Raw data —
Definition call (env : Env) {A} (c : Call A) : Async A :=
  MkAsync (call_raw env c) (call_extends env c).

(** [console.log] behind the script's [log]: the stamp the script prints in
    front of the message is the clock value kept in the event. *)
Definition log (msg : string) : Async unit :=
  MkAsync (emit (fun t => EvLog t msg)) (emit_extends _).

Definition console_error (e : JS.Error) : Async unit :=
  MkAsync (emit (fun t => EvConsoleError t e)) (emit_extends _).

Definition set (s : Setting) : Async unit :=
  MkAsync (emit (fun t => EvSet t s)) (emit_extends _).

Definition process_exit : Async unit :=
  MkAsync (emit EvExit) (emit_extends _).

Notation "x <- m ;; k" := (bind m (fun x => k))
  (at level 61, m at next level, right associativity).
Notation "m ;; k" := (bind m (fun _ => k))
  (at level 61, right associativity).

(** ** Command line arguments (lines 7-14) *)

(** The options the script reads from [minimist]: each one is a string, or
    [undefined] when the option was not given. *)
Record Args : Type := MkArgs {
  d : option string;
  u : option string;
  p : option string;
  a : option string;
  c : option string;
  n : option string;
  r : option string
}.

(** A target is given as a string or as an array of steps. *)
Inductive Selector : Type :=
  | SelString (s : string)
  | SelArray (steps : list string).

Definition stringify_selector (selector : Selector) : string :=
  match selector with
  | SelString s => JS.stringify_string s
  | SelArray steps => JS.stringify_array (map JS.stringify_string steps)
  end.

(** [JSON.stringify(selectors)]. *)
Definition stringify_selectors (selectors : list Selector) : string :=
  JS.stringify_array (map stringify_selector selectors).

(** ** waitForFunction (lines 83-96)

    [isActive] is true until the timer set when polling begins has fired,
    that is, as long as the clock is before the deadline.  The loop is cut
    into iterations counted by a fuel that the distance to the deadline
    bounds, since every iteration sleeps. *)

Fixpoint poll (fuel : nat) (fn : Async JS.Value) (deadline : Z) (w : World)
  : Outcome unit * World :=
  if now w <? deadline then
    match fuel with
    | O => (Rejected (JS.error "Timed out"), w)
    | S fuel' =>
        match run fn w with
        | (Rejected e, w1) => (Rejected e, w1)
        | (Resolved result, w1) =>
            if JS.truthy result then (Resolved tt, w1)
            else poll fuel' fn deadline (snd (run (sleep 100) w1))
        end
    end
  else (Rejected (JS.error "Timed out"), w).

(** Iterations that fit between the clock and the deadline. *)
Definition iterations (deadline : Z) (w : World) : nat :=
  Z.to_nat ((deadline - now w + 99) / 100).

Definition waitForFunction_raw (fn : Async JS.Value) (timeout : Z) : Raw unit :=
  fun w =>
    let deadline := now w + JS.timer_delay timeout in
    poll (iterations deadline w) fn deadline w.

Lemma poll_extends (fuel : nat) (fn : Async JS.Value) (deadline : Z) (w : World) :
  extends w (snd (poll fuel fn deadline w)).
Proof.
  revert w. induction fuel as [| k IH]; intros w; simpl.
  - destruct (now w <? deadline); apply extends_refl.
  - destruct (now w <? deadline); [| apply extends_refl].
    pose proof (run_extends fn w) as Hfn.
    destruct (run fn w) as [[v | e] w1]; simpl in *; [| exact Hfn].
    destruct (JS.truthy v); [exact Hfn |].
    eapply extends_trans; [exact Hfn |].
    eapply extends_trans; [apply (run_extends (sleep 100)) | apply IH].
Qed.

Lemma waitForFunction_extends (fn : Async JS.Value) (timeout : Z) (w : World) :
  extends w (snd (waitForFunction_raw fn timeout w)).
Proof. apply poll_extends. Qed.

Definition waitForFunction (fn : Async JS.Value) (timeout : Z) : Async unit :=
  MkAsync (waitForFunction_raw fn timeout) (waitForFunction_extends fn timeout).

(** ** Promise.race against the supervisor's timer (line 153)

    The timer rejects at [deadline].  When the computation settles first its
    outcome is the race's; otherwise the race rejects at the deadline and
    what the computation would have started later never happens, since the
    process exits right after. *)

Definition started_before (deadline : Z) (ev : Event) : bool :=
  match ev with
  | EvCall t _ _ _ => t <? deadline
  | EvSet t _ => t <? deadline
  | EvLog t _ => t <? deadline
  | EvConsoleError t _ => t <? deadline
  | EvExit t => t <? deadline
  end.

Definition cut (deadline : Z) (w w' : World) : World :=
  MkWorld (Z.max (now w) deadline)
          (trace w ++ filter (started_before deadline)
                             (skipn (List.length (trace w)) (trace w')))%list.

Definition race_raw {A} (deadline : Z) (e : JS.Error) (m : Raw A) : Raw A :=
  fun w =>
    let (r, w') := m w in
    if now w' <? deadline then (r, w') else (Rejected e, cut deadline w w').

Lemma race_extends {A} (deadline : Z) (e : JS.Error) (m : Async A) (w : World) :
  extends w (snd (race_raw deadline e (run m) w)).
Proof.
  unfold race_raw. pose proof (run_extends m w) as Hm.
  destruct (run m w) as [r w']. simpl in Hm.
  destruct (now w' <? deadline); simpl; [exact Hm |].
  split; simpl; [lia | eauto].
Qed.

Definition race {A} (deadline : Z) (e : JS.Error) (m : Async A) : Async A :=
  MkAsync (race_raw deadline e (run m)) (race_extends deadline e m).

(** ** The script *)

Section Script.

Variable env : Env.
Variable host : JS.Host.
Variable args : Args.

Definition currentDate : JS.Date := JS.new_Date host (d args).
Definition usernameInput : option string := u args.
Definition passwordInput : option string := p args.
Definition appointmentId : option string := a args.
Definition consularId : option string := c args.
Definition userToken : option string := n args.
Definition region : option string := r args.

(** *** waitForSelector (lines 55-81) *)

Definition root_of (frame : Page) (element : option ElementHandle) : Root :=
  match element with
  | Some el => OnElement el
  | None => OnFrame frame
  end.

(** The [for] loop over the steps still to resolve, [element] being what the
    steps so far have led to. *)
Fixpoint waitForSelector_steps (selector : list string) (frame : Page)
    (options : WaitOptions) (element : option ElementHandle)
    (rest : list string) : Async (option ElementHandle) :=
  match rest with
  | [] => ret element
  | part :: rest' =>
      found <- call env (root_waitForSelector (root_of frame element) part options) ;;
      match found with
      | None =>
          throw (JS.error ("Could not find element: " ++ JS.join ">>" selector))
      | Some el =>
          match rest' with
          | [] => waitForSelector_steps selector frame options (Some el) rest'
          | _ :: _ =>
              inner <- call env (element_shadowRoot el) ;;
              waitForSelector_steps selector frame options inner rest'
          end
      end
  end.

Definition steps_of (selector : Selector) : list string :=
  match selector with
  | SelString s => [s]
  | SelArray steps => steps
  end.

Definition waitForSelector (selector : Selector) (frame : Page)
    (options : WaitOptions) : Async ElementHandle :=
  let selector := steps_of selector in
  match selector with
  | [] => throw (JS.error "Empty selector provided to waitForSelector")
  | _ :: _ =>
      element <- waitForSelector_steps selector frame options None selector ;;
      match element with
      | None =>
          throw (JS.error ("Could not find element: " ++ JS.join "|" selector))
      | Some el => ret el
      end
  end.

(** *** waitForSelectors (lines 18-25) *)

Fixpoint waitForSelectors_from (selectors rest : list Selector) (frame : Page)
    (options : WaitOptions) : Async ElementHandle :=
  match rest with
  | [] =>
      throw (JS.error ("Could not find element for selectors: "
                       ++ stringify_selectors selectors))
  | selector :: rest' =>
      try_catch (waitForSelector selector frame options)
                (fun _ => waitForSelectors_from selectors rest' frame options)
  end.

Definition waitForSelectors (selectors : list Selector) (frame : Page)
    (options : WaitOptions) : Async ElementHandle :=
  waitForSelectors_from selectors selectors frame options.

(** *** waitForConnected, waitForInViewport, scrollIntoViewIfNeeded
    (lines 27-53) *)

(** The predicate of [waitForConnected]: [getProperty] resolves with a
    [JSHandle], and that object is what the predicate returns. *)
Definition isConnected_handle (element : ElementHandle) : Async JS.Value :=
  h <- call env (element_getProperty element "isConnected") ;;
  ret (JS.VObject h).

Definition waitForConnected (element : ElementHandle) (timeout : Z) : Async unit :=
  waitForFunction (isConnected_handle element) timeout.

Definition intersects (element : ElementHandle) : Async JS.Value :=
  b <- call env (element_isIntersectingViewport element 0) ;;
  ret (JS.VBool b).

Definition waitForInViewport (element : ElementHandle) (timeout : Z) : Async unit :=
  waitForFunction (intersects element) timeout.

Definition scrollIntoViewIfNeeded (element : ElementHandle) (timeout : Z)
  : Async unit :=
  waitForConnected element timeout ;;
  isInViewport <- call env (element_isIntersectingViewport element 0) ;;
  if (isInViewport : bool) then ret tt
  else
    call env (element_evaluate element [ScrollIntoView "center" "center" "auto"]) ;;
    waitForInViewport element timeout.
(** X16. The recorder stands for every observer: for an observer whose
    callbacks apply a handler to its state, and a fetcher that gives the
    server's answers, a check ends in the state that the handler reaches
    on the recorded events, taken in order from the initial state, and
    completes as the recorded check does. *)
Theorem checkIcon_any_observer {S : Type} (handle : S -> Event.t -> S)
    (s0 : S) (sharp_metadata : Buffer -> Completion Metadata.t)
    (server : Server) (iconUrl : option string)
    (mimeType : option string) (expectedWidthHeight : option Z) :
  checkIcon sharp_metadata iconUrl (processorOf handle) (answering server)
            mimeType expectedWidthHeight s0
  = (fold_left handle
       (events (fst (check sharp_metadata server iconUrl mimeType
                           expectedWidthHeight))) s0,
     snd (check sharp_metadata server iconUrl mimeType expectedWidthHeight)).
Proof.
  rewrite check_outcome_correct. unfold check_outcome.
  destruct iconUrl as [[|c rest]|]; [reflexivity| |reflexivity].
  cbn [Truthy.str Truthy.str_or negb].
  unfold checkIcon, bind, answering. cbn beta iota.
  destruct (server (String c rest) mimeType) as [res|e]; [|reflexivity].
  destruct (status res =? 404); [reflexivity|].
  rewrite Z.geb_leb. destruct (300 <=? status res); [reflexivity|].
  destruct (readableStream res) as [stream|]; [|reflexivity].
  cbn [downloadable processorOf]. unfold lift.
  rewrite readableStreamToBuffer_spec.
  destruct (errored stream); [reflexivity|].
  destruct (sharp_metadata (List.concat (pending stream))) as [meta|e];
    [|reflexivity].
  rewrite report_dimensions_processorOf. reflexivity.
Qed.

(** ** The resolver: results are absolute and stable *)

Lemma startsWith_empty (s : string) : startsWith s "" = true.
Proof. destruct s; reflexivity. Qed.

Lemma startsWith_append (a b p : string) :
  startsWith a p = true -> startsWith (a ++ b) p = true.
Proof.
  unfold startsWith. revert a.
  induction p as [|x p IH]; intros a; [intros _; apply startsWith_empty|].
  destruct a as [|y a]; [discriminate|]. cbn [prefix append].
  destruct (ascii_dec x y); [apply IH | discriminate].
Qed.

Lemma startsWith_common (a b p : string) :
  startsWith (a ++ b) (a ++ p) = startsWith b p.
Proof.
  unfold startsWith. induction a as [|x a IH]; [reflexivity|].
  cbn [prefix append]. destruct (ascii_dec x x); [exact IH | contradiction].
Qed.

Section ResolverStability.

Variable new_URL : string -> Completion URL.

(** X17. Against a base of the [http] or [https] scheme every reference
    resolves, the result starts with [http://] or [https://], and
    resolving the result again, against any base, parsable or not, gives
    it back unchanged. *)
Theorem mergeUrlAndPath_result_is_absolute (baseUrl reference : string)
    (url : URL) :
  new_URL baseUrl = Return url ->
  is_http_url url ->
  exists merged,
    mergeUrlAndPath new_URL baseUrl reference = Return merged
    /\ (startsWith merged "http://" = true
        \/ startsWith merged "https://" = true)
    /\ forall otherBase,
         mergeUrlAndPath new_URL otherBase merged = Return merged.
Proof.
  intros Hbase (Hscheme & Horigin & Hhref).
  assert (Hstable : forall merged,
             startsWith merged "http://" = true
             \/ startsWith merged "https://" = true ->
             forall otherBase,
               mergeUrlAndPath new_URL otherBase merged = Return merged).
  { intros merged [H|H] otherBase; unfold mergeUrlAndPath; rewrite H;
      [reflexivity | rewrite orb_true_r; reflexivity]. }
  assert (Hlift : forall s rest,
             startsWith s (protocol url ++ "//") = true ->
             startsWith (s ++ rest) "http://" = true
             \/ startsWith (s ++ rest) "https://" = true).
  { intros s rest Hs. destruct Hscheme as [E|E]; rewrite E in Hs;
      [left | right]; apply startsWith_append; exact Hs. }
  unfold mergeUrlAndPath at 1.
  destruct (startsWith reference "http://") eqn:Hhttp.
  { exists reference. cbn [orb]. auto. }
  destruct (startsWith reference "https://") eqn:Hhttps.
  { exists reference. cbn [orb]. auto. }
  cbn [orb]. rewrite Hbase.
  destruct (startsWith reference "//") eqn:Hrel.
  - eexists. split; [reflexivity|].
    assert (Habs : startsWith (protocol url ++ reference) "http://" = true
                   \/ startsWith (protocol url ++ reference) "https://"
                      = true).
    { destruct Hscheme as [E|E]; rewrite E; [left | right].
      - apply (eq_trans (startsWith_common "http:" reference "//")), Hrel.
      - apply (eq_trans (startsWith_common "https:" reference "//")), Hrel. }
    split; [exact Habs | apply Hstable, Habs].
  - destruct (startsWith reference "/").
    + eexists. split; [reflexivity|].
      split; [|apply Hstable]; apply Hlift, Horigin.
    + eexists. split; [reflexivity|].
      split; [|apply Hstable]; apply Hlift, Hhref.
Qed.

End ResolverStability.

Required action —
Give an exact copy of the lines above from the line with "snd (check sharp_metadata" up to and including the line with "destruct (readableStream res)", and leave everything else out.

Problem solution —
     snd (check sharp_metadata server iconUrl mimeType expectedWidthHeight)).
Proof.
  rewrite check_outcome_correct. unfold check_outcome.
  destruct iconUrl as [[|c rest]|]; [reflexivity| |reflexivity].
  cbn [Truthy.str Truthy.str_or negb].
  unfold checkIcon, bind, answering. cbn beta iota.
  destruct (server (String c rest) mimeType) as [res|e]; [|reflexivity].
  destruct (status res =? 404); [reflexivity|].
  rewrite Z.geb_leb. destruct (300 <=? status res); [reflexivity|].
  destruct (readableStream res) as [stream|]; [|reflexivity].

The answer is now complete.